François Hollande, buoyed by his success thus far in establishing himself as the frontrunner, has shed a bit of his caution and taken an important stand on a major issue, which is likely to become a defining focus of the campaign. He says that the austerity measures imposed on Greece by "the Troika" are too severe, and that, in addition to Greek governance failures, there was also a "failure of European governance."

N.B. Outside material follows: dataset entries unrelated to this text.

Lemma Append_holds t b lo gs now e off b' :
  holds t b lo gs → t ≤ now → Append fine now e b = (inr off, b') → appended now e lo gs off b'.
Proof.
  intros Hb Ht. unfold Append. destruct (ValidTag _); [done|].
  destruct (encode (stamped now e)) as [line|] eqn:Ee; [|done]. destruct (encode_record _ _ _ Ee) as (r & Hr & Hre & ->).
  destruct (openCurrent fine now b) as [err|b1] eqn:Eo; [done|].
  destruct (openCurrent_fine _ _ _ _ _ _ Hb Eo) as (Hf1 & Hs1 & gs0 & l & m & -> & Hf & Hn & Hw).
  pose proof (h_segment _ _ _ _ Hb) as Hseg. rewrite length_app in Hseg. cbn in Hseg.
  assert (closed b1 = false) as Hcl.
  { unfold openCurrent in Eo. destruct (closed b) eqn:?; [done|]. destruct (current b); [by simplify_eq|]. cbn in Eo. by injection Eo as <-. }
  destruct (_ && _).
  - unfold rotate. cbn [io_rotate fine negb]. unfold openCurrent. cbn [closed with_current current io_open fine negb].
    rewrite Hcl. cbn -[append_line]. rewrite Hf1, Hs1, Hn. cbn [default from_option id].
    eapply (line_appended t now _ b _ _ e lo _ _ r ([r], now)); [by left|done|done|done|apply G_new|by rewrite last_snoc| | |].
    + cbn. rewrite !length_app. cbn. lia.
    + cbn. by rewrite string_app_nil_r.
    + cbn [files with_current with_files segment]. rewrite lookup_insert_eq, insert_insert_eq. unfold seg_text.
      cbn [fst snd text from_option id sContent]. by rewrite string_app_nil_r.
  - eapply (line_appended t now _ b _ _ e lo _ _ r (l ++ [r], now)); [by left|done|done|done|apply G_same|by rewrite last_snoc| | |].
    + rewrite Hs1, length_app. cbn. lia.
    + rewrite Hw. cbn [fst]. rewrite (text_app l [r]), (len_app (text l)). cbn [text]. by rewrite string_app_nil_r.
    + rewrite Hf1, Hs1, Hf. unfold seg_text. cbn [fst snd from_option id sContent]. rewrite text_app. cbn [text].
      by rewrite string_app_nil_r.
Qed.

Lemma Append_fresh t b now e off b' :
  fresh b → t ≤ now → Append fine now e b = (inr off, b') → appended now e (segment b) [] off b'.
Proof.
  intros (Hf & Hc & Hs) Ht. unfold Append. destruct (ValidTag _); [done|].
  destruct (encode (stamped now e)) as [line|] eqn:Ee; [|done]. destruct (encode_record _ _ _ Ee) as (r & Hr & Hre & ->).
  destruct (openCurrent fine now b) as [err|b1] eqn:Eo; [done|]. unfold openCurrent in Eo.
  destruct (closed b); [done|]. rewrite Hc, Hf in Eo. cbn in Eo. injection Eo as <-. cbn [written with_current].
  rewrite andb_false_r.
  eapply (line_appended t now _ b _ _ e (segment b) [] _ r ([r], now)); [by right|done|done|done|apply (G_new _ _ [])|done| | |].
  - cbn. lia.
  - cbn. by rewrite string_app_nil_r.
  - cbn [files with_current with_files segment]. rewrite Hf, lookup_insert_eq, insert_insert_eq. unfold seg_text.
    cbn [fst snd text from_option id sContent]. by rewrite string_app_nil_r.
Qed.

(** ** Pruning removes segments from the start *)

Definition without_first (lo : Z) (k : nat) (dir : gmap Z seg_file) : gmap Z seg_file :=
  foldl (λ d s, delete s d) dir (seqZ lo (Z.of_nat k)).

Lemma without_first_lookup lo k dir s :
  without_first lo k dir !! s = if decide (lo ≤ s < lo + Z.of_nat k) then None else dir !! s.
Proof.
  unfold without_first. revert lo dir. induction k as [|k IH]; intros lo dir; [by rewrite decide_False by lia|].
  rewrite seqZ_S. cbn [foldl]. rewrite IH. repeat case_decide; try done; try lia.
  - destruct (decide (s = lo)) as [->|]; [by rewrite lookup_delete_eq|lia].
  - rewrite lookup_delete_ne by lia. done.
Qed.

Lemma without_first_S lo k dir : without_first (lo + 1) k (delete lo dir) = without_first lo (S k) dir.
Proof. unfold without_first. by rewrite seqZ_S. Qed.

Lemma without_first_add lo k j dir : without_first (lo + Z.of_nat k) j (without_first lo k dir) = without_first lo (k + j) dir.
Proof. unfold without_first. rewrite Nat2Z.inj_add, seqZ_app, foldl_app by lia. done. Qed.

(** All the segments but the last, with their sizes. *)
Fixpoint keep_of (lo : Z) (gs : list seg) : list (Z * Z) :=
  match gs with
  | [] => []
  | g :: gs' => match gs' with [] => [] | _ => (lo, size_of (seg_text g)) :: keep_of (lo + 1) gs' end
  end.

Definition old (b : Bus) (now : Z) (g : seg) : bool := (0 <? Retention b) && (Retention b <? now - g.2).

Lemma prune_old_prefix b now gs lo dir :
  gs ≠ [] → segment b = lo + Z.of_nat (length gs) - 1 → StronglySorted Z.le (snd <$> gs) →
  (∀ i g, gs !! i = Some g → dir !! (lo + Z.of_nat i) = Some (seg_text g)) →
  ∃ k total, (k < length gs)%nat ∧ (0 < k → ∃ g, head gs = Some g ∧ old b now g = true)%nat ∧
    prune_old b now (seqZ lo (Z.of_nat (length gs))) dir = (without_first lo k dir, keep_of (lo + Z.of_nat k) (drop k gs), total).
Proof.
  intros Hne. revert lo dir. induction gs as [|g gs IH]; [done|]. intros lo dir Hs Hm Hf. cbn [length] in *. rewrite seqZ_S. cbn [prune_old].
  pose proof (Hf 0%nat g eq_refl) as Hg0. rewrite Z.add_0_r in Hg0. rewrite Hg0.
  destruct gs as [|g1 gs].
  - exists 0%nat, (size_of (seg_text g) + 0). cbn [length] in *. rewrite (proj2 (Z.eqb_eq lo (segment b))) by lia. cbn. split_and!; [lia|lia|done].
  - rewrite (proj2 (Z.eqb_neq lo (segment b))) by (cbn [length] in *; lia).
    assert (∀ dir' : gmap Z seg_file, (∀ s, lo < s → dir' !! s = dir !! s) → ∀ i g', (g1 :: gs) !! i = Some g' → dir' !! (lo + 1 + Z.of_nat i) = Some (seg_text g')) as Hf'.
    { intros dir' Hd i g' Hi. rewrite Hd by lia. specialize (Hf (S i) g' Hi). by replace (lo + Z.of_nat (S i)) with (lo + 1 + Z.of_nat i) in Hf by lia. }
    apply StronglySorted_inv in Hm as [Hm Hle]. change (sMod (seg_text g)) with g.2. fold (old b now g).
    destruct (old b now g) eqn:Eo.
    + destruct (IH ltac:(done) (lo + 1) (delete lo dir)) as (k & total & Hk & _ & ->);
        [cbn [length] in *; lia|done|apply Hf'; intros s Hlt; by rewrite lookup_delete_ne by lia|].
      exists (S k), total. split_and!; [lia|by eexists|]. rewrite without_first_S. cbn [drop].
      by replace (lo + 1 + Z.of_nat k) with (lo + Z.of_nat (S k)) by lia.
    + destruct (IH ltac:(done) (lo + 1) dir) as (k & total & Hk & Hold & ->); [cbn [length] in *; lia|done|by apply Hf'|].
      assert (k = 0%nat) as ->.
      { destruct k; [done|]. destruct (Hold ltac:(lia)) as (g' & [= <-] & Ho). apply Forall_cons in Hle as [Hle _].
        unfold old in *. destruct (0 <? Retention b); [|done]. cbn in *. apply Z.ltb_ge in Eo. apply Z.ltb_lt in Ho. lia. }
      exists 0%nat, (size_of (seg_text g) + total). rewrite !Z.add_0_r, !drop_0. split_and!; [lia|lia|done].
Qed.

Lemma prune_size_prefix max gs lo total dir :
  ∃ k, (k = 0 ∨ k < length gs)%nat ∧ prune_size max total (keep_of lo gs) dir = without_first lo k dir.
Proof.
  revert lo total dir. induction gs as [|g gs IH]; intros lo total dir; [exists 0%nat; by split; [left|]|].
  destruct gs as [|g1 gs]; [exists 0%nat; by split; [left|]|].
  change (keep_of lo (g :: g1 :: gs)) with ((lo, size_of (seg_text g)) :: keep_of (lo + 1) (g1 :: gs)). cbn [prune_size].
  destruct (_ || _); [exists 0%nat; by split; [left|]|].
  destruct (IH (lo + 1) (total - size_of (seg_text g)) (delete lo dir)) as (k & Hk & ->).
  exists (S k). rewrite without_first_S. split; [|done]. right. cbn [length] in *. lia.
Qed.

Lemma sorted_drop (l : list Z) k : StronglySorted Z.le l → StronglySorted Z.le (drop k l).
Proof. rewrite <-(take_drop k l) at 1. apply StronglySorted_app_1_r. Qed.

Lemma holds_drop t now b lo gs k :
  holds t b lo gs → t ≤ now → (k < length gs)%nat →
  holds now (with_files (without_first lo k (files b)) b) (lo + Z.of_nat k) (drop k gs).
Proof.
  intros [Hne Hlo Hs Hf Hok Hw Hm Hc] Ht Hk. split.
  - intros E%(f_equal length). rewrite length_drop in E. cbn in E. lia.
  - lia.
  - cbn. rewrite length_drop. lia.
  - intros s. cbn. rewrite without_first_lookup, Hf. unfold dir_of. case_decide.
    + by rewrite (proj2 (Z.leb_gt _ _)) by lia.
    + destruct (Z.leb_spec lo s), (Z.leb_spec (lo + Z.of_nat k) s); try lia; [|done].
      rewrite lookup_drop. do 2 f_equal. lia.
  - by apply Forall_drop.
  - intros Hcur. destruct (Hw Hcur) as (g & Hg & Hwr). exists g. split; [|done].
    rewrite <-(take_drop k gs), last_app in Hg. destruct (last (drop k gs)) eqn:E; [done|].
    apply last_None, (f_equal length) in E. rewrite length_drop in E. cbn in E. lia.
  - rewrite fmap_drop. by apply sorted_drop.
  - apply Forall_drop. eapply Forall_impl; [exact Hc|]. cbn. lia.
Qed.

Lemma Prune_holds t b lo gs now :
  holds t b lo gs → t ≤ now → ∃ k, (k < length gs)%nat ∧ holds now (Prune now b).2 (lo + Z.of_nat k) (drop k gs).
Proof.
  intros Hb Ht. unfold Prune. rewrite (holds_segments _ _ _ _ Hb).
  destruct (prune_old_prefix b now gs lo (files b)) as (k & total & Hk & _ & ->);
    [apply Hb|apply Hb|apply Hb|apply (holds_found _ _ _ _ Hb)|]. cbn [snd].
  destruct (prune_size_prefix (MaxBytes b) (drop k gs) (lo + Z.of_nat k) total (without_first lo k (files b))) as (j & Hj & ->).
  rewrite without_first_add. rewrite length_drop in Hj. exists (k + j)%nat. split; [lia|]. apply (holds_drop t); [done|done|lia].
Qed.

(** ** Histories *)

Definition configured (sb ret max : Z) (fsync : list string) (b : Bus) : Bus :=
  mkBus (files b) (current b) (segment b) (written b) (closed b) (waiters b) sb ret max fsync.

(** What happens to a bus whose disk does not fail, with the offsets it gives
    out and the events they stand for: [fine] opens, writes and syncs every
    time.  The clock does not go back.  What a write that fails and a clock that
    goes back do is below. *)
Inductive step : Z * Bus → list (string * Event D) → Z * Bus → Prop :=
| S_append t now e b off b' :
    t ≤ now → Append fine now e b = (inr off, b') → step (t, b) [(off, as_stored now e)] (now, b')
| S_refused t now e b err b' : t ≤ now → Append fine now e b = (inl err, b') → step (t, b) [] (now, b')
| S_prune t now b : t ≤ now → step (t, b) [] (now, (Prune now b).2)
| S_close t b : step (t, b) [] (t, Close b)
| S_restart t b : step (t, b) [] (t, Open (files b))
| S_configure t b sb ret max fsync : step (t, b) [] (t, configured sb ret max fsync b)
| S_wait t b : step (t, b) [] (t, Wait b).

(** From an empty directory on. *)
Inductive history : list (string * Event D) → Z * Bus → Prop :=
| H_start t : history [] (t, Open ∅)
| H_step h st h' st' : history h st → step st h' st' → history (h ++ h') st'.

Definition listed (x : entry) : string * Event D := (offset_of x, x.2).

(** An entry that was in a segment before [lo]. *)
Definition below (lo : Z) (x : entry) : Prop := 0 ≤ x.1.1 < lo ∧ 0 ≤ x.1.2.

Lemma entries_pos seq pos (l : list record) : 0 ≤ pos → Forall (λ x, 0 ≤ x.1.2) (entries seq pos l).
Proof.
  revert pos. induction l as [|r l IH]; intros pos Hp; constructor; cbn [fst snd]; [|apply IH];
    pose proof (Nat2Z.is_nonneg (String.length (r.1 +:+ String NL ""))); unfold len; lia.
Qed.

This is a somewhat risky but important move. Risky, because it opens the Socialist candidate up to attacks that he is undermining a complex and delicate European consensus on this vital issue. Important, because it is not only the right position on the merits--Greek austerity will prove counterproductive in the coming months as it already has--but also reinforces Hollande's previous cautious statements about "renegotiating" the European agreement if he is elected. It will serve to alleviate French fears that draconian austerity will next be coming to France, along with the attendant disorders that have been much in evidence in televised scenes of the Athens riots. And this is an important move for Hollande, too, because it comes on the heels of a Moody's announcement that France is on its watch list and may soon be downgraded. Hollande is refusing to be cowed and is not saying that "le gouvernement ne peut pas tout," even though it can't: he is a candidate, after all, not yet an élu. The cold shower is for later. For now, it's time to fire up the troops and show some backbone.
It will be interesting to see the candidates debate this issue face-to-face.